> _Exercise instructions_
Here are the records. Write out exactly the lines between the one holding "trace also records" and the one holding "profile, [load_kube_config] and", inclusive.

> _Dataset entries_
= Beginning of Section =

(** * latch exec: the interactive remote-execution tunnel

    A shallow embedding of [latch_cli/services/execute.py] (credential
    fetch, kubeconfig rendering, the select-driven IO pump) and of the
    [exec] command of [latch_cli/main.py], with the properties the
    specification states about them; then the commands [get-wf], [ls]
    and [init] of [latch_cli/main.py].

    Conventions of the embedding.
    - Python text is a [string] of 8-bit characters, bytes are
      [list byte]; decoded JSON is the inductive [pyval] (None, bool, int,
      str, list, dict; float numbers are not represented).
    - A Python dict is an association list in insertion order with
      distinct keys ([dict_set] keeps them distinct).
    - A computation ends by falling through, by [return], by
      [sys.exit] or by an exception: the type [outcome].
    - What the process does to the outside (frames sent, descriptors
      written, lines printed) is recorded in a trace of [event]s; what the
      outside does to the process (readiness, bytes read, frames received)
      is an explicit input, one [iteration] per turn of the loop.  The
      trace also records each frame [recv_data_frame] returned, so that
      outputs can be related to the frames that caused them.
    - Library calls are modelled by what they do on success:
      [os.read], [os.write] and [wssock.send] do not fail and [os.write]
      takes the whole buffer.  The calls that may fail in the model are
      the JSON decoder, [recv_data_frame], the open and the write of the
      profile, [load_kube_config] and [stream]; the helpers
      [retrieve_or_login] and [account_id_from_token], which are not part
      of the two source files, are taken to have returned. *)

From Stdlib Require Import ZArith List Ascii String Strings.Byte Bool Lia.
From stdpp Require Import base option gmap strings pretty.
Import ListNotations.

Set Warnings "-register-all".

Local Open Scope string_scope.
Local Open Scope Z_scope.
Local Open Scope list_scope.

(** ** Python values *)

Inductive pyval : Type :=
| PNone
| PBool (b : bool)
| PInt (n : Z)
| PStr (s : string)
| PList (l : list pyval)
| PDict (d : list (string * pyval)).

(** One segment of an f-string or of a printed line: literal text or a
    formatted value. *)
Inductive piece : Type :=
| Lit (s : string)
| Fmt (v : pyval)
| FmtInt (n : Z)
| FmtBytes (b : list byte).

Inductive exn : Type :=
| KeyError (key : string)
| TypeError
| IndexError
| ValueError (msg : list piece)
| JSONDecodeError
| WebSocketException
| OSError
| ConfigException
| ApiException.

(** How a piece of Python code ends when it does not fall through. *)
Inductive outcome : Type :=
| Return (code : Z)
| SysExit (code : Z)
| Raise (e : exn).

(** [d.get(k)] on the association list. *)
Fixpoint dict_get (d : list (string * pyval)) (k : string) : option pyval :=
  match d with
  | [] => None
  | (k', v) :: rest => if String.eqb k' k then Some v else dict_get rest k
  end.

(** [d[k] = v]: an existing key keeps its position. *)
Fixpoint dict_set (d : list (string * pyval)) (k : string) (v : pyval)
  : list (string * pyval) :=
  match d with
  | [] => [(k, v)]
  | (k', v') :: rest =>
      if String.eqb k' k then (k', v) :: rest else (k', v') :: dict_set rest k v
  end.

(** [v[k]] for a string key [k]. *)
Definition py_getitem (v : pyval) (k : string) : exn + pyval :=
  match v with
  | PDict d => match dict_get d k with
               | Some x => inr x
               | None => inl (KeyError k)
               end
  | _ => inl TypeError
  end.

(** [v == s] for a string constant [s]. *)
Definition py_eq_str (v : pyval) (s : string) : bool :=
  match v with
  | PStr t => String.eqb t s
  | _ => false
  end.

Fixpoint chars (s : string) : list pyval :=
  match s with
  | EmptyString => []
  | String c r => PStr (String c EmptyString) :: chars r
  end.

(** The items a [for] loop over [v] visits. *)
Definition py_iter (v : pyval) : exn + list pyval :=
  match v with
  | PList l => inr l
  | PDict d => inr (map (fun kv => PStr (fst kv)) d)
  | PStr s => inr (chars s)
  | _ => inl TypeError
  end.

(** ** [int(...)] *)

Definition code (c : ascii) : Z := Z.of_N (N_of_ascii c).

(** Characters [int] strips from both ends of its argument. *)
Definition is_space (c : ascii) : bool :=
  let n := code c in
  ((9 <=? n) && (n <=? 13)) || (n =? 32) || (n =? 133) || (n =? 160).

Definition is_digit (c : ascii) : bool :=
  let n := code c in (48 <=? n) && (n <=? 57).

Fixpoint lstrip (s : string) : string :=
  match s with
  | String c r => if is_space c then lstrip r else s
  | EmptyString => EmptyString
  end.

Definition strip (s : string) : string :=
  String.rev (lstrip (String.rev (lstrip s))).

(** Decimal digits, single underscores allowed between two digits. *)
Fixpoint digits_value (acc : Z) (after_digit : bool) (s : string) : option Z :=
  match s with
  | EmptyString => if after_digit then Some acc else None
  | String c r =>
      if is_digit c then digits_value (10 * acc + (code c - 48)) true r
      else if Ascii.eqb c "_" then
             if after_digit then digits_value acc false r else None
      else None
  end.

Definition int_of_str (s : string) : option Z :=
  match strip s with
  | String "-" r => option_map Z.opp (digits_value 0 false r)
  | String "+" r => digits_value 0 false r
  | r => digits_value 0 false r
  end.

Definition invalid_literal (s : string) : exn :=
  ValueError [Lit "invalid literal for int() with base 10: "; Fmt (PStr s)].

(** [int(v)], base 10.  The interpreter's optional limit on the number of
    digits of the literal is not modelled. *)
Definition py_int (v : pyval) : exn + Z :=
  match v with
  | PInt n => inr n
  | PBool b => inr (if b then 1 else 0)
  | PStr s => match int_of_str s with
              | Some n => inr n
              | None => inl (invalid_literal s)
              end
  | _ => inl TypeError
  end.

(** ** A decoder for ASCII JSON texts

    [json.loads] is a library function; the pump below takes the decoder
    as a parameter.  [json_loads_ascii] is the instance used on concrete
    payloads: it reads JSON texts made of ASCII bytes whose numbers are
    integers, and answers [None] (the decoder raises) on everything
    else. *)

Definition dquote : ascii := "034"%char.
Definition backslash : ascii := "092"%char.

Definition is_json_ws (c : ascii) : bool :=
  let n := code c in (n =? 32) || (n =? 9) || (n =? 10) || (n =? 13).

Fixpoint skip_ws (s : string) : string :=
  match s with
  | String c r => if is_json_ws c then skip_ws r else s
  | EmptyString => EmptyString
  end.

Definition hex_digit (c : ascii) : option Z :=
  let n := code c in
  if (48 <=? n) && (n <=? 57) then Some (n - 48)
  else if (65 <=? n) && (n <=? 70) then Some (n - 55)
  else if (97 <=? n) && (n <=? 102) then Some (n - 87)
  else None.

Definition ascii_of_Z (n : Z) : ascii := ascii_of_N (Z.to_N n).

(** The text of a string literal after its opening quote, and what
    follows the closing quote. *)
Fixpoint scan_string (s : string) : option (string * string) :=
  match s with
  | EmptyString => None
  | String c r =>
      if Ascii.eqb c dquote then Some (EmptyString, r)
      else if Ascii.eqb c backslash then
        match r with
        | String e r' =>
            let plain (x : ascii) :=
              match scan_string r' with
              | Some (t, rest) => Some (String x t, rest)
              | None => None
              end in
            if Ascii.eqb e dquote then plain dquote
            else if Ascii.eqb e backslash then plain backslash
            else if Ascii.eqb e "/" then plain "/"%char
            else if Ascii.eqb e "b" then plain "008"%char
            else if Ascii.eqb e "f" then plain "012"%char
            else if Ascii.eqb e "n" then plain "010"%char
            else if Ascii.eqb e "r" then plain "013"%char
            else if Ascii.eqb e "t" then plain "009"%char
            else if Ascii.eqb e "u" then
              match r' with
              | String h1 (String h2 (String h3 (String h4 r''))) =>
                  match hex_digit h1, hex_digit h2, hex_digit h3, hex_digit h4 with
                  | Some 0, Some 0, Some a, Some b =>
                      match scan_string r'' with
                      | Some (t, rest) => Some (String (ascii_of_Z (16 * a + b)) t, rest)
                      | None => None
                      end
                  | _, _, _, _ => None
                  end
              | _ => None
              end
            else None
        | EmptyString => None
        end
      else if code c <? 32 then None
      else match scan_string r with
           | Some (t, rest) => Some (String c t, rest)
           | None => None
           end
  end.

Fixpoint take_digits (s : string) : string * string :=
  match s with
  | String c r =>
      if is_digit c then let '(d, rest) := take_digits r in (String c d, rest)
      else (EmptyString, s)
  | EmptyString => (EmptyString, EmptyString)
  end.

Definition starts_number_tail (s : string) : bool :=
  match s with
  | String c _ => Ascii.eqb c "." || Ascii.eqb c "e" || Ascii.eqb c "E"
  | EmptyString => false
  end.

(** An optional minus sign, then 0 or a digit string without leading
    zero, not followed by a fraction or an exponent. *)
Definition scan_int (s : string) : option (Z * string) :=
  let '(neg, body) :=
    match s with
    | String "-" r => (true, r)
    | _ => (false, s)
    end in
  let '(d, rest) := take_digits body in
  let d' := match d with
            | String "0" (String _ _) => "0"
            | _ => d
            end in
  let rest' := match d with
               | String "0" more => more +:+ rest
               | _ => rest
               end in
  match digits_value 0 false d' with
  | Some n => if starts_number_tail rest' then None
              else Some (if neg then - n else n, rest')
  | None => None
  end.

= End of Section =

> _Answer for the task_
      trace also records each frame [recv_data_frame] returned, so that
      outputs can be related to the frames that caused them.
    - Library calls are modelled by what they do on success:
      [os.read], [os.write] and [wssock.send] do not fail and [os.write]
      takes the whole buffer.  The calls that may fail in the model are
      the JSON decoder, [recv_data_frame], the open and the write of the
      profile, [load_kube_config] and [stream]; the helpers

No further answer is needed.